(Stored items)
+ + + +

(* ===== verification/Interposer.v ===== *)
(** * The exception interposers ([idtr_interposer/kmod/common.h], [interpos.c])

    Handlers that run in front of the kernel's own exception handlers: they save
    the registers as a [struct pt_regs], call a C function on it, restore the
    registers and go on to the kernel's handler ([INTERPOSER_HANDLER]) or back
    to the interrupted code ([TRAP_HANDLER]). The C functions work on memory
    through the pointer they get. *)
From S2P Require Import Prelude X86.

Open Scope Z_scope.

(** ** The macros of [common.h] *)
Definition PRESENT : Z := 1.
Definition WR_FT : Z := Z.shiftl 1 1.
Definition USER_FT : Z := Z.shiftl 1 2.
Definition INS_FETCH : Z := Z.shiftl 1 4.

(** The kernel's page fault entry, an absolute address in the source. *)
Definition PG_FT_ENTRY : Z := 0xffffffff81001290.

Definition RET_TO_PG_FT : M cpu unit :=
  seqM [push RAX; mov_imm PG_FT_ENTRY RAX; xor_from RSP RAX; xor_to RAX RSP; xor_from RSP RAX; ret].

Definition GET_PT_REG_PTR : M cpu unit := mov RSP RDI.

Definition pushed_regs : list reg :=
  [RDI; RSI; RDX; RCX; RAX; R8; R9; R10; R11; RBX; RBP; R12; R13; R14; R15].
Definition PUSH_REGS : M cpu unit := seqM (push <$> pushed_regs).

Definition popped_regs : list reg :=
  [R15; R14; R13; R12; RBP; RBX; R11; R10; R9; R8; RAX; RCX; RDX; RSI; RDI].
Definition POP_REGS : M cpu unit := seqM (pop <$> popped_regs).

(** What a compiled C function may do besides its body: it is entered with
    [ce_ret] on the stack, leaves [ce_junk] in the [ce_frame] bytes below it and
    [ce_scratch] in the registers it need not preserve. *)
Record callee := Callee {
  ce_ret : Z;
  ce_frame : Z;
  ce_junk : Z → Z;
  ce_scratch : reg → Z;
}.

Definition caller_saved (r : reg) : bool :=
  bool_decide (r ∈ [RAX; RCX; RDX; RSI; RDI; R8; R9; R10; R11]).

Definition leave (e : callee) (c : cpu) : cpu :=
  set_mem (λ m x, if u64 (x - (regs c RSP - ce_frame e)) <? ce_frame e then ce_junk e x else m x)
    (set_regs (λ f r, if caller_saved r then u64 (ce_scratch e r) else f r) c).

Definition CALL_TARG (e : callee) (f : Z → M cpu unit) : M cpu unit :=
  _ ← push_imm (ce_ret e); p ← getr RDI; _ ← f p; _ ← modifyM (leave e); ret.

Definition INTERPOSER_HANDLER (e : callee) (f : Z → M cpu unit) : M cpu unit :=
  seqM [PUSH_REGS; GET_PT_REG_PTR; CALL_TARG e f; POP_REGS; RET_TO_PG_FT].

Definition PUSH_FAKE_ERROR : M cpu unit := push_imm 0xbadbad.
Definition DROP_FAKE_ERROR : M cpu unit := add_imm 8 RSP.
Definition IRET : M cpu unit := iretq.

Definition TRAP_HANDLER (e : callee) (f : Z → M cpu unit) : M cpu unit :=
  seqM [PUSH_FAKE_ERROR; PUSH_REGS; GET_PT_REG_PTR; CALL_TARG e f; POP_REGS; DROP_FAKE_ERROR; IRET].

(** Offsets of the members of [struct pt_regs] (Linux, x86-64) that are used. *)
Definition pt_si : Z := 104.
Definition pt_orig_ax : Z := 120.
Definition pt_ip : Z := 128.
Definition sizeof_pt_regs : nat := 168.

(** ** [interpos.c] *)
Definition df_c_entry (pt_r : Z) : M cpu unit := st (pt_r + pt_orig_ax) (Z.lor USER_FT WR_FT).

Definition tf_c_entry (pt_r : Z) : M cpu unit :=
  x ← ld (pt_r + pt_orig_ax); st (pt_r + pt_orig_ax) (Z.lor x USER_FT).

(** The loop that waits until the byte at [ucp] is [0xcc]. *)
Fixpoint await_int3 (fuel : nat) (ucp : Z) : M cpu unit :=
  match fuel with
  | O => nofuelM
  | S fuel => b ← ldn 1 ucp; if b =? 0xcc then mret tt else await_int3 fuel ucp
  end.

Definition bp_c_entry (fuel : nat) (pt_r : Z) : M cpu unit :=
  ip ← ld (pt_r + pt_ip); _ ← st (pt_r + pt_ip) (u64 (ip - 1));
  ucp ← ld (pt_r + pt_ip);
  _ ← await_int3 fuel ucp;
  stn 1 ucp 0xf.

(** Bit fields of [struct DR6] and [struct DR7]. *)
Definition bf_get (v off w : Z) : Z := Z.land (Z.shiftr v off) (Z.ones w).
Definition bf_clr (v off w : Z) : Z := Z.ldiff v (Z.shiftl (Z.ones w) off).
Definition DR6_B (v i : Z) : bool := negb (bf_get v i 1 =? 0).
Definition DR7_L (v i : Z) : bool := negb (bf_get v (2 * i) 1 =? 0).
Definition DR7_G (v i : Z) : bool := negb (bf_get v (2 * i + 1) 1 =? 0).

(** One of the eight tests of [db_c_entry]: bit [en] enables breakpoint [i]. *)
Definition db_test (d6 en i : Z) (st : Z * Z) : Z * Z :=
  let '(hit, d7) := st in
  if DR6_B d6 i && negb (bf_get d7 en 1 =? 0)
  then (i, bf_clr (bf_clr d7 en 1) (16 + 4 * i) 2) else (hit, d7).

Definition db_tests (d6 d7 : Z) : Z * Z :=
  db_test d6 6 3 (db_test d6 4 2 (db_test d6 2 1 (db_test d6 0 0
    (db_test d6 7 3 (db_test d6 5 2 (db_test d6 3 1 (db_test d6 1 0 (9, d7)))))))).

(** Offsets in [struct scratchpad] ([get] comes first). *)
Definition sp_dr_hit : Z := 168.
Definition sp_dr7 : Z := 176.
Definition sp_cr3 : Z := 184.
Definition sp_debug : Z := 576.
Definition sp_cnt : Z := 577.
Definition sp_read_addr_msg : Z := 578.
Definition sp_addr_msg : Z := 579.

Definition PAGE_SIZE : Z := 4096.

(** Assignment of [struct pt_regs] and the loop over [char]s. *)
Fixpoint copy_bytes (n : nat) (dst src : Z) : M cpu unit :=
  match n with
  | O => mret tt
  | S n => b ← ldn 1 src; _ ← stn 1 dst b; copy_bytes n (dst + 1) (src + 1)
  end.

(** [hdl_pg]: the address [GET_PC] finds. *)
Definition db_c_entry (hdl_pg : Z) (pt_r : Z) : M cpu unit :=
  d7 ← getsM dr7; d6 ← getsM dr6; c3 ← getsM cr3;
  let '(dr_hit, d7) := db_tests d6 d7 in
  let sp_ptr := hdl_pg - hdl_pg mod PAGE_SIZE + (PAGE_SIZE - 8) in
  sp ← ld sp_ptr;
  _ ← st (sp + sp_dr_hit) dr_hit;
  _ ← st (sp + sp_dr7) d7;
  _ ← copy_bytes sizeof_pt_regs sp pt_r;
  _ ← st (sp + sp_cr3) c3;
  dbg ← ldn 1 (sp + sp_debug);
  _ ← (if dbg =? 1 then n ← ldn 1 (sp + sp_cnt); stn 1 (sp + sp_cnt) (n + 1) else mret tt);
  rd ← ldn 1 (sp + sp_read_addr_msg);
  _ ← (if rd =? 0 then mret tt
       else src ← ld (pt_r + pt_si); copy_bytes 96 (sp + sp_addr_msg) src);
  modifyM (set_dr7 d7).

+ + + +

For this exercise, repeat exactly the lines of the data above from the one with "Definition popped_regs : list" down to the one with "Definition caller_saved (r", both end lines included.

Definition popped_regs : list reg :=
  [R15; R14; R13; R12; RBP; RBX; R11; R10; R9; R8; RAX; RCX; RDX; RSI; RDI].
Definition POP_REGS : M cpu unit := seqM (pop <$> popped_regs).

(** What a compiled C function may do besides its body: it is entered with
    [ce_ret] on the stack, leaves [ce_junk] in the [ce_frame] bytes below it and
    [ce_scratch] in the registers it need not preserve. *)
Record callee := Callee {
  ce_ret : Z;
  ce_frame : Z;
  ce_junk : Z → Z;
  ce_scratch : reg → Z;
}.

Definition caller_saved (r : reg) : bool :=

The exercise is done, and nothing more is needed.